Ou seja, o TSE, que é presidido por um ministro do STF, desconhece qual o papel que deve ser exercido pelo presidente da República. Mas, a bem da verdade, o desconhecimento é mais amplo.

O próprio presidente Lula tem demonstrado nesta campanha eleitoral que não sabe os limites estipulados pelo artigo 84, logo ele que foi deputado constituinte (mas que, junto com a bancada do PT, votou contra a aprovação do texto constitucional).

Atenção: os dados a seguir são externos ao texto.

(* ===== verification/PoolReshardPlanner.v ===== *)
(** * The pool reshard planner ([src/tpu_sync/kv_cache/reshard/pool_reshard_planner.cc])

    [BuildPoolReshardPlan] validates a transfer request against the metadata of the
    source and destination units, claims the registered byte-span declarations, checks
    that they cover every destination block exactly, and emits the physical copy
    schedule.  The function is modelled stage by stage: [prepare] is everything before
    the claim, [plan_tag] one iteration of the per-tag loop, [finish] the assembly of
    the plan.  Maps keyed by [RaidenId] are finite maps: only lookups and sums read
    them.  The caller ([ReshardCoordinator]) refuses an empty [src_units], on which
    the source would read [src_units[0]]. *)

From S2P Require Import Prelude PoolLayout ReshardTypes WorkUnitDirectory RequestBlockRegistry.

Module Planner.

Import Pool.
Abbreviation Metadata := WUD.RegisterWorkUnitRequest.

(** ** Data *)

Record ScheduleEntry : Type := mkEntry {
  dst_peer : string;
  dst_shard_idx : Z;
  e_dst_offset_bytes : Z;
  e_src_offset_bytes : Z;
  e_size_bytes : Z;
  src_block_id : Z;
  dst_block_id : Z;
  e_src_stride_bytes : Z;
  e_dst_stride_bytes : Z;
  e_count : Z;
  layer_idx : Z;
  pool_group : Z
}.

Record PlanPoolGroup : Type := mkGroup {
  pool_indices : list Z;
  g_dst_device_block_ids : list Z;
  expected_pushes : Z;
  g_dst_expected_extent_bytes : list Z;
  order_rank : Z
}.

Record PoolReshardPlan : Type := mkPlan {
  plan_src_units : list RaidenId;
  plan_dst_unit : RaidenId;
  schedules : gmap RaidenId (list ScheduleEntry);
  worker_rpc_addresses : gmap RaidenId string;
  plan_dst_peer : string;
  plan_uuid : Z;
  plan_req_id : string;
  expected_block_count : Z;
  expected_pushes_per_pool : Z;
  transfer_pool_indices : list Z;
  pool_dtype_tags : list string;
  plan_dst_device_block_ids : list Z;
  src_schedule_keys : gmap RaidenId Z;
  plan_parallelism : Z;
  plan_num_tokens : Z;
  skipped_pool_counts : gmap string Z;
  plan_dst_expected_extent_bytes : list Z;
  pool_groups : list PlanPoolGroup;
  skip_d2h : bool
}.

Record PlanRequest : Type := mkPlanRequest {
  src_units : list RaidenId;
  dst_units : list RaidenId;
  src_metadata : list Metadata;
  dst_metadata : list Metadata;
  req_id : string;
  uuid : Z;
  dst_device_block_ids : list Z;
  num_tokens : Z;
  transfer_pool_tags : list string;
  parallelism : option Z;
  dst_block_counts : list Z;
  dst_skip_bytes : list Z
}.

Record TagPrecheck : Type := mkPrecheck {
  selected : list Z;
  src_live : Z;
  dst_live : Z;
  src_segments : list PoolLiveSegment;
  dst_segments : list PoolLiveSegment
}.

Implicit Types (req : PlanRequest) (u unit : RaidenId) (meta : Metadata).

(** ** Text *)

Definition PyStrRepr (s : string) : list Frag := StrCat["'"; s; "'"].
Definition PyStrListRepr (values : list string) : list Frag :=
  StrCat["["] ++ StrJoin (PyStrRepr <$> values) ++ StrCat["]"].
(** A [std::set<int64_t>] iterates in increasing order. *)
Definition PySortedIntSetRepr (values : gset Z) : list Frag :=
  StrCat["["] ++ StrJoin ((fun v : Z => StrCat[v]) <$> sort_by Z.ltb (elements values)) ++ StrCat["]"].

Definition us : string := String (Ascii.ascii_of_nat 31) EmptyString.
Definition rs : string := String (Ascii.ascii_of_nat 30) EmptyString.

Definition GeometrySignature (pool : PoolSpecProto) : string :=
  render
    (StrCat[p_tag pool; us; p_storage_index pool; us; p_base_offset_bytes pool; us;
            p_block_stride_bytes pool; us; p_num_blocks pool; us; p_dtype_tag pool] ++
     (p_regions pool ≫= fun region =>
        StrCat[rs; p_name region; us; p_offset_bytes region; us; p_stride_bytes region; us;
               p_unit_bytes region; us; p_num_units region; us; p_units_per_stride region])).

Definition LiveSegments (pool_proto : PoolSpecProto) : StatusOr (list PoolLiveSegment) :=
  let? pool := PoolSpecFromProto pool_proto in
  ExpandPoolLiveSegments pool.

(** ** Metadata selection *)

Definition add_metadata (requested : gset RaidenId) (result : gmap RaidenId Metadata) (item : Metadata) :
    StatusOr (gmap RaidenId Metadata) :=
  let unit := RaidenIdFromProto (WUD.q_unit item) in
  if negb (bool_decide (unit ∈ requested)) then Ok result
  else if bool_decide (is_Some (result !! unit)) then
    Err kInvalidArgument (StrCat["Duplicate registration metadata for "] ++ PythonRepr unit)
  else Ok (<[unit := item]> result).

Definition MetadataByUnit (metadata : list Metadata) (units : list RaidenId) :
    StatusOr (gmap RaidenId Metadata) :=
  let? result := for_each (add_metadata (list_to_set units)) metadata ∅ in
  let missing := filter (fun u => result !! u = None) units in
  if negb (bool_decide (missing = [])) then
    Err kInvalidArgument
      (StrCat["Missing registration metadata for ["] ++ StrJoin (PythonRepr <$> missing) ++ StrCat["]"])
  else Ok result.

Sem exagero, é possível afirmar que nunca na história presidencialista brasileira um presidente foi tão agressivo contra seus adversários. Faz ameaças, agride, acusa.

É o verdadeiro Lula, é a cara do cara, sem maquiagem ou disfarce.

Quando um presidente não tem freios, como agora, é a democracia que corre risco. A omissão do Judiciário é perigosa. E vai criando, pela covardia, uma nefasta jurisprudência.

Em certos casos, cabe ao STF uma ação para coibir a violação da Constituição.

Mas, dificilmente ocorrerá: o STF não tem uma história de defesa da cidadania frente ao despotismo do Estado. Pelo contrário, nos momentos mais difíceis do país, a Suprema Corte silenciou.

Basta recordar a conivência com o Estado Novo ou com a ditadura militar.

A irritação presidencial com as críticas demonstra a dificuldade de conviver com a democracia. Lula sabe que no Brasil é predominante a cultura política autoritária. E que conta com o apoio popular, assim como a ditadura, durante o chamado milagre brasileiro, graças à situação econômica.

Em um país sem tradição democrática, um governo descompromissado com a defesa das liberdades, fica seduzido pelo poder absoluto. Para isso, necessita esmagar a oposição a qualquer preço.

E conta com a adesão da maior parte da elite política, sedenta por saquear o Estado, tarefa facilitada pela supressão das liberdades.

Caminhamos para um impasse político.

Com um Executivo que tudo pode, um Judiciário omisso e um Legislativo dócil, com ampla maioria governamental, que permitirá mudanças constitucionais ao bel prazer dos poderosos de momento.